The black irony is that no one took wrestling seriously in the first place: in Rod Serling’s Requiem for a Heavyweight, ur-text of washed-up jock dramas, the boxer hero hits rock bottom when his manager tries to relaunch him as a wrestler, but that heavyweight’s Depth of Hell was the Ram’s Golden Age. We get a lot of behind-the-scenes business as good guys (faces) and bad guys (heels) greet matily in locker rooms and run through the moves they’re going to make in the ring, and a funny bit as a human hulk with a sideline in off-the-book medicine genially displays an astonishing array of the performance-enhancing or pain-killing drugs the Ram needs to get by. The messily choreographed fakery of most bouts doesn’t take away from their punishing, brutal, sado-masochist edge, especially in Jackass-inspired insanity which involves staplers, barbed wire, broken glass and other forms of bodily abuse that suggest a kind of gay s-m performance art Clive Barker might dream up rather than the good ole boy grass roots entertainment image wrestling is supposed to have (a brief chat about The Passion of the Christ also suggests the level of pain that must be involved). Frankly, those Mexican movies in which masked wrestlers take on werewolves, mad scientists and robots aren’t any weirder than this.

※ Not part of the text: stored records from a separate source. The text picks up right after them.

(* ===== verification/AdminRecord.v ===== *)
(** * Administrative records

    [pkg/bpv7/administrative_record.go] and
    [administrative_record_status_report.go]: status reports, their CBOR form and
    the registry of record types. *)

From stdpp Require Import base tactics list strings gmap.
From Stdlib Require Import ZArith Lia Bool.
From S2P Require Import Prelude Cboring GoStrings Flags Crc DtnTime Endpoint BundleId ExtensionBlocks.
From S2P Require Import Blocks Bundle Samples Fragmentation.
Local Open Scope Z_scope.

(** ** Data *)

Record BundleStatusItem := mkStatusItem { si_Asserted : bool; si_Time : Z; si_StatusRequested : bool }.

#[global] Instance BundleStatusItem_eq_dec : EqDecision BundleStatusItem.
Proof. solve_decision. Defined.

Definition NewBundleStatusItem (asserted : bool) : BundleStatusItem := mkStatusItem asserted DtnTimeEpoch false.
Definition NewTimeReportingBundleStatusItem (time : Z) : BundleStatusItem := mkStatusItem true time true.

(** [StatusReportReason.String] *)
Definition StatusReportReason_String (srr : Z) : string :=
  match srr with
  | 0 => "No additional information"
  | 1 => "Lifetime expired"
  | 2 => "Forward over unidirectional link"
  | 3 => "Transmission canceled"
  | 4 => "Depleted storage"
  | 5 => "Destination endpoint ID unintelligible"
  | 6 => "No known route to destination from here"
  | 7 => "No timely contact with next node on route"
  | 8 => "Block unintelligible"
  | 9 => "Hop limit exceeded"
  | 10 => "Traffic pared"
  | 11 => "Block unsupported"
  | _ => "unknown"
  end.

Definition maxStatusInformationPos : nat := 4.
Definition ReceivedBundle : Z := 0.
Definition ForwardedBundle : Z := 1.
Definition DeliveredBundle : Z := 2.
Definition DeletedBundle : Z := 3.

(** [StatusInformationPos.String] *)
Definition StatusInformationPos_String (sip : Z) : string :=
  match sip with
  | 0 => "received bundle"
  | 1 => "forwarded bundle"
  | 2 => "delivered bundle"
  | 3 => "deleted bundle"
  | _ => "unknown"
  end.

Record StatusReport := mkStatusReport {
  sr_StatusInformation : list BundleStatusItem;
  sr_ReportReason : Z;
  sr_RefBundle : BundleID;
}.

#[global] Instance StatusReport_eq_dec : EqDecision StatusReport.
Proof. solve_decision. Defined.

Definition zero_item : BundleStatusItem := mkStatusItem false 0 false.
Definition zero_report : StatusReport := mkStatusReport [] 0 (mkBundleID None (mkTimestamp 0 0) false 0 0).

(** One item of a new report. *)
Definition status_item_at (flags statusItem time sip : Z) : BundleStatusItem :=
  if (sip =? statusItem) && Has flags RequestStatusTime then NewTimeReportingBundleStatusItem time else
  if sip =? statusItem then NewBundleStatusItem true else NewBundleStatusItem false.

Definition NewStatusReport (bndl : Bundle) (statusItem reason time : Z) : StatusReport :=
  mkStatusReport
    ((λ i, status_item_at (pb_BundleControlFlags (b_PrimaryBlock bndl)) statusItem time (Z.of_nat i))
       <$> seq 0 maxStatusInformationPos)
    reason (Bundle_ID bndl).

(** The positions of the asserted items, from position [i] on. *)
Fixpoint asserted_from (i : Z) (l : list BundleStatusItem) : list Z :=
  match l with
  | [] => []
  | si :: l => if si_Asserted si then i :: asserted_from (i + 1) l else asserted_from (i + 1) l
  end.

Definition StatusInformations (sr : StatusReport) : list Z := asserted_from 0 (sr_StatusInformation sr).

(** ** CBOR *)

Section Codec.
Context `{Cboring}.

Definition BundleStatusItem_MarshalCbor (bsi : BundleStatusItem) : bytes :=
  let arrLen := if si_Asserted bsi && si_StatusRequested bsi then 2 else 1 in
  WriteArrayLength arrLen ++ WriteBoolean (si_Asserted bsi) ++
  (if arrLen =? 2 then WriteUInt (si_Time bsi) else []).

(** The receiver is a fresh item of the slice. *)
Definition BundleStatusItem_UnmarshalCbor : reader BundleStatusItem :=
  arrLen ← ReadArrayLength;
  if negb (arrLen =? 1) && negb (arrLen =? 2) then fail (errorf "BundleStatusItem: Array's length is not 1 or 2") else
  b ← ReadBoolean;
  if arrLen =? 2 then n ← ReadUInt; mret (mkStatusItem b n true)
  else mret (mkStatusItem b 0 false).

Definition StatusReport_MarshalCbor (sr : StatusReport) : res bytes :=
  ref ← match BundleID_MarshalCbor (sr_RefBundle sr) with
        | Err _ => Err (errorf "Marshalling BundleID failed") | x => x end;
  Ok (WriteArrayLength (2 + BundleID_Len (sr_RefBundle sr)) ++
      WriteArrayLength (len (sr_StatusInformation sr)) ++
      concat (BundleStatusItem_MarshalCbor <$> sr_StatusInformation sr) ++
      WriteUInt (sr_ReportReason sr) ++ ref).

(** [make([]BundleStatusItem, int(n))]: an item takes 24 bytes and Go's run time
    panics on a length that is negative or needs more than 2^48 bytes. *)
Definition make_items_ok (n : Z) : bool := (0 <=? wrap_i64 n) && (wrap_i64 n * 24 <=? 2 ^ 48).

Fixpoint read_items (n : nat) : reader (list BundleStatusItem) :=
  match n with
  | O => mret []
  | S n =>
      si ← wrap_err "Unmarshalling BundleStatusItem failed" BundleStatusItem_UnmarshalCbor;
      rest ← read_items n;
      mret (si :: rest)
  end.

(** The reference at the end of a report; its [IsFragment] was set from the length
    of the outer array. *)
Definition read_ref (isFragment : bool) : reader BundleID := λ inp,
  match BundleID_UnmarshalCbor (set_bid_IsFragment isFragment (sr_RefBundle zero_report), inp) with
  | (Ok _, (ref, inp')) => (Ok ref, inp')
  | (Err _, (_, inp')) => (Err (errorf "Unmarshalling BundleID failed"), inp')
  | (Panic, (_, inp')) => (Panic, inp')
  end.

(** [StatusReport.UnmarshalCbor] into a fresh report, which is dropped when an
    error is returned. *)
Definition StatusReport_UnmarshalCbor : reader StatusReport :=
  n ← ReadArrayLength;
  if negb (n =? 4) && negb (n =? 6) then fail (errorf "Expected array of length 4 or 6") else
  k ← ReadArrayLength;
  if negb (make_items_ok k) then panic else
  items ← read_items (Z.to_nat k);
  reason ← ReadUInt;
  ref ← read_ref (n =? 6);
  mret (mkStatusReport items reason ref).

(** ** The registry *)

Definition AdminRecordTypeStatusReport : Z := 1.

(** The one implementation of the interface [AdministrativeRecord]. *)
Inductive AdministrativeRecord := ARStatusReport (sr : StatusReport).

Definition RecordTypeCode (ar : AdministrativeRecord) : Z :=
  match ar with ARStatusReport _ => AdminRecordTypeStatusReport end.

Definition AdministrativeRecord_MarshalCbor (ar : AdministrativeRecord) : res bytes :=
  match ar with ARStatusReport sr => StatusReport_MarshalCbor sr end.

(** [reflect.Type] of a record. *)
Inductive RecordKind := KStatusReport.
Definition record_kind (ar : AdministrativeRecord) : RecordKind := match ar with ARStatusReport _ => KStatusReport end.

Definition AdministrativeRecordManager : Type := gmap Z RecordKind.

(** [LoadOrStore] keeps an entry that is there. *)
Definition ARM_Register (arm : AdministrativeRecordManager) (ar : AdministrativeRecord) :
    res () * AdministrativeRecordManager :=
  match arm !! RecordTypeCode ar with
  | Some _ => (Err (errorf "record type code is already registered"), arm)
  | None => (Ok (), <[RecordTypeCode ar := record_kind ar]> arm)
  end.

Definition ARM_Unregister (arm : AdministrativeRecordManager) (ar : AdministrativeRecord) : AdministrativeRecordManager :=
  delete (RecordTypeCode ar) arm.

Definition ARM_IsKnown (arm : AdministrativeRecordManager) (typeCode : Z) : bool :=
  bool_decide (is_Some (arm !! typeCode)).

Definition GetAdministrativeRecordManager : AdministrativeRecordManager :=
  (ARM_Register ∅ (ARStatusReport zero_report)).2.

Definition WriteAdministrativeRecord (ar : AdministrativeRecord) : res bytes :=
  match AdministrativeRecord_MarshalCbor ar with
  | Ok bs => Ok (WriteArrayLength 2 ++ WriteUInt (RecordTypeCode ar) ++ bs)
  | Err _ => Err (errorf "marshalling AdministrativeRecord erred")
  | Panic => Panic
  end.

Definition unmarshal_record (k : RecordKind) : reader AdministrativeRecord :=
  match k with KStatusReport => sr ← StatusReport_UnmarshalCbor; mret (ARStatusReport sr) end.

Definition ReadAdministrativeRecord (arm : AdministrativeRecordManager) : reader AdministrativeRecord :=
  n ← ReadArrayLength;
  if negb (n =? 2) then fail (errorf "expected CBOR array of length 2") else
  typeCode ← ReadUInt;
  match arm !! typeCode with
  | None => fail (errorf "no AdministrativeRecord registered for record type code")
  | Some k => wrap_err "unmarshalling AdministrativeRecord failed" (unmarshal_record k)
  end.

(** [Bundle.AdministrativeRecord] *)
Definition Bundle_AdministrativeRecord (b : Bundle) : res AdministrativeRecord :=
  if negb (IsAdministrativeRecord b) then Err (errorf "bundle is not an administrative record") else
  data ← payload_data (b_PayloadBlock b);
  (ReadAdministrativeRecord GetAdministrativeRecordManager data).1.

Definition NewAdministrativeRecordFromCbor (data : bytes) : res AdministrativeRecord :=
  (ReadAdministrativeRecord GetAdministrativeRecordManager data).1.

(** [AdministrativeRecordToCbor] *)
Definition AdministrativeRecordToCbor (ar : AdministrativeRecord) : res CanonicalBlock :=
  buff ← WriteAdministrativeRecord ar;
  Ok (NewCanonicalBlock 1 0 (PayloadBlock buff)).
End Codec.

(** ** Properties *)

(** Times are reported only with an assertion that asks for them. *)
Definition item_wf (si : BundleStatusItem) : Prop :=
  is_u64 (si_Time si) ∧ (si_StatusRequested si = true → si_Asserted si = true) ∧
  (si_StatusRequested si = false → si_Time si = 0).

Definition StatusReport_wf (sr : StatusReport) : Prop :=
  Forall item_wf (sr_StatusInformation sr) ∧ len (sr_StatusInformation sr) ≤ 2 ^ 40 ∧
  is_u64 (sr_ReportReason sr) ∧ BundleID_wf (sr_RefBundle sr) ∧ EndpointID_fits (bid_SourceNode (sr_RefBundle sr)).

Section Props.
Context `{Cboring} `{!CboringLaws _}.

Lemma item_rt si r : item_wf si →
  BundleStatusItem_UnmarshalCbor (BundleStatusItem_MarshalCbor si ++ r) = (Ok si, r).
Proof.
  intros (Ht & Ha & Hn). unfold BundleStatusItem_MarshalCbor, BundleStatusItem_UnmarshalCbor.
  destruct si as [a t q]; simpl in *. rewrite <- !app_assoc.
  destruct q; [rewrite (Ha eq_refl)|rewrite (Hn eq_refl), andb_false_r]; simpl.
  - mstep by (apply array_rt; u64_lia). mif. mstep by apply bool_rt. mif. by mstep by by apply uint_rt.
  - mstep by (apply array_rt; u64_lia). mif. mstep by apply bool_rt. by mif.
Qed.

Lemma items_rt l r : Forall item_wf l →
  read_items (length l) (concat (BundleStatusItem_MarshalCbor <$> l) ++ r) = (Ok l, r).
Proof.
  induction 1 as [|si l Hsi Hl IH]; [done|]. rewrite fmap_cons. simpl. rewrite <- app_assoc.
  mstep by (apply wrap_err_ok; by apply item_rt). by mstep by exact IH.
Qed.

Lemma StatusReport_rt sr bs r : StatusReport_wf sr → StatusReport_MarshalCbor sr = Ok bs →
  StatusReport_UnmarshalCbor (bs ++ r) = (Ok sr, r).
Proof.
  intros (Hi & Hl & Hr & Hb & Hf). unfold StatusReport_MarshalCbor, StatusReport_UnmarshalCbor.
  destruct (BundleID_MarshalCbor _) as [ref| |] eqn:Eb; [|done..]. intros <-%(Ok_inj (A := bytes)).
  rewrite <- !app_assoc. pose proof (len_nonneg (sr_StatusInformation sr)).
  mstep by (apply array_rt; unfold BundleID_Len; case_match; u64_lia).
  assert (negb (2 + BundleID_Len (sr_RefBundle sr) =? 4) && negb (2 + BundleID_Len (sr_RefBundle sr) =? 6) = false) as ->
    by (unfold BundleID_Len; by case_match).
  mstep by (apply array_rt; u64_lia).
  assert (make_items_ok (len (sr_StatusInformation sr)) = true) as ->.
  { unfold make_items_ok. rewrite wrap_i64_id by u64_lia. rewrite andb_true_iff, !Z.leb_le. lia. }
  mif. unfold len. rewrite Nat2Z.id.
  mstep by by apply items_rt. mstep by by apply uint_rt.
  assert ((2 + BundleID_Len (sr_RefBundle sr) =? 6) = bid_IsFragment (sr_RefBundle sr)) as ->
    by (unfold BundleID_Len; by case_match).
  mstep by (unfold read_ref; erewrite BundleID_rt; [reflexivity|exact Hb|exact Hf|exact Eb|done|done]).
  by destruct sr.
Qed.

(** An administrative record that was written is read back by the registry
    of record types, and leaves what follows it unread. *)
Theorem administrative_record_roundtrip sr bs r : StatusReport_wf sr →
  WriteAdministrativeRecord (ARStatusReport sr) = Ok bs →
  ReadAdministrativeRecord GetAdministrativeRecordManager (bs ++ r) = (Ok (ARStatusReport sr), r).
Proof.
  intros Hwf. unfold WriteAdministrativeRecord, ReadAdministrativeRecord, AdministrativeRecord_MarshalCbor.
  destruct (StatusReport_MarshalCbor sr) as [body| |] eqn:E; [|done..]. intros <-%Ok_inj. rewrite <- !app_assoc.
  mstep by (apply array_rt; u64_lia). mif. mstep by (apply uint_rt; by vm_compute).
  apply wrap_err_ok. simpl. by mstep by (by eapply StatusReport_rt).
Qed.
End Props.

(** A status report made for a bundle refers to that bundle, asserts exactly
    the requested status, and carries the time only if the bundle asked for it. *)
Theorem NewStatusReport_spec bndl statusItem reason time :
  0 ≤ statusItem < Z.of_nat maxStatusInformationPos →
  let sr := NewStatusReport bndl statusItem reason time in
  sr_RefBundle sr = Bundle_ID bndl ∧ StatusInformations sr = [statusItem] ∧
  length (sr_StatusInformation sr) = maxStatusInformationPos ∧
  ∀ i si, sr_StatusInformation sr !! i = Some si →
    si_Asserted si = (Z.of_nat i =? statusItem) ∧
    si_StatusRequested si = (Z.of_nat i =? statusItem) && Has (pb_BundleControlFlags (b_PrimaryBlock bndl)) RequestStatusTime ∧
    si_Time si = if si_StatusRequested si then time else DtnTimeEpoch.
Proof.
  intros Hs. unfold maxStatusInformationPos in *. split; [done|].
  unfold StatusInformations, NewStatusReport. simpl sr_StatusInformation.
  set (t := Has _ RequestStatusTime).
  assert (∀ i, status_item_at (pb_BundleControlFlags (b_PrimaryBlock bndl)) statusItem time i =
    mkStatusItem (i =? statusItem) (if (i =? statusItem) && t then time else 0) ((i =? statusItem) && t)) as Hat.
  { intros i. unfold status_item_at. fold t. by destruct (i =? statusItem), t. }
  split; [|split; [done|]].
  - rewrite !Hat. assert (statusItem = 0 ∨ statusItem = 1 ∨ statusItem = 2 ∨ statusItem = 3) as [->|[->|[->| ->]]] by lia; done.
  - intros i si Hi. assert (si = status_item_at (pb_BundleControlFlags (b_PrimaryBlock bndl)) statusItem time (Z.of_nat i)) as ->.
    { destruct i as [|[|[|[|]]]]; by simplify_eq/=. }
    by rewrite Hat.
Qed.

Lemma NewStatusReport_spec_witness :
  StatusInformations (NewStatusReport sample_bundle DeliveredBundle 0 77) = [DeliveredBundle].
Proof. apply (NewStatusReport_spec sample_bundle DeliveredBundle 0 77). vm_compute. split; [discriminate|reflexivity]. Defined.

Lemma administrative_record_roundtrip_witness :
  ∃ bs, WriteAdministrativeRecord (ARStatusReport (NewStatusReport sample_bundle ReceivedBundle 0 77)) = Ok bs ∧
    ReadAdministrativeRecord GetAdministrativeRecordManager (bs ++ [Byte.x00]) =
      (Ok (ARStatusReport (NewStatusReport sample_bundle ReceivedBundle 0 77)), [Byte.x00]).
Proof.
  eexists. split; [vm_compute; reflexivity|].
  apply (administrative_record_roundtrip (NewStatusReport sample_bundle ReceivedBundle 0 77) _ [Byte.x00]).
  - split; [repeat constructor; vm_compute; done|]. vm_compute. repeat split; discriminate.
  - vm_compute. reflexivity.
Defined.

(** The length of a report's item list is taken from the input and allocated
    before a single item is read: twelve bytes of input are enough to make the
    decoder panic. *)
Theorem status_report_length_panics :
  let bs := WriteArrayLength 2 ++ WriteUInt 1 ++ WriteArrayLength 4 ++ WriteArrayLength (2 ^ 63) in
  length bs = 12%nat ∧ NewAdministrativeRecordFromCbor bs = Panic.
Proof. split; vm_compute; reflexivity. Qed.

The emotional core, at once uplifting and terrifying, is the Ram’s final speech to the only people he has never let down – and who have unconditionally loved him back in return – the wrestling fans who attend his bouts, and for whom he is ultimately willing to die. Aronofsky doesn’t take the easy route of showing us sadistic white trash goons baying for blood as the wrestlers are martyred for their pleasure, but their acceptance of this form of simple, fantasy entertainment (imagine – a sport which always offers the reassurance that the good guys win) involves a willful ignorance of the real cost. The Ram’s ease with children (he nearly wins over Cassidy by being nice to her son) and the disabled (he pays special attention to fans in wheelchairs) is admirable, but suggests he has voluntarily become childlike and physically handicapped by playing out his big smiling all-American lug role to the end.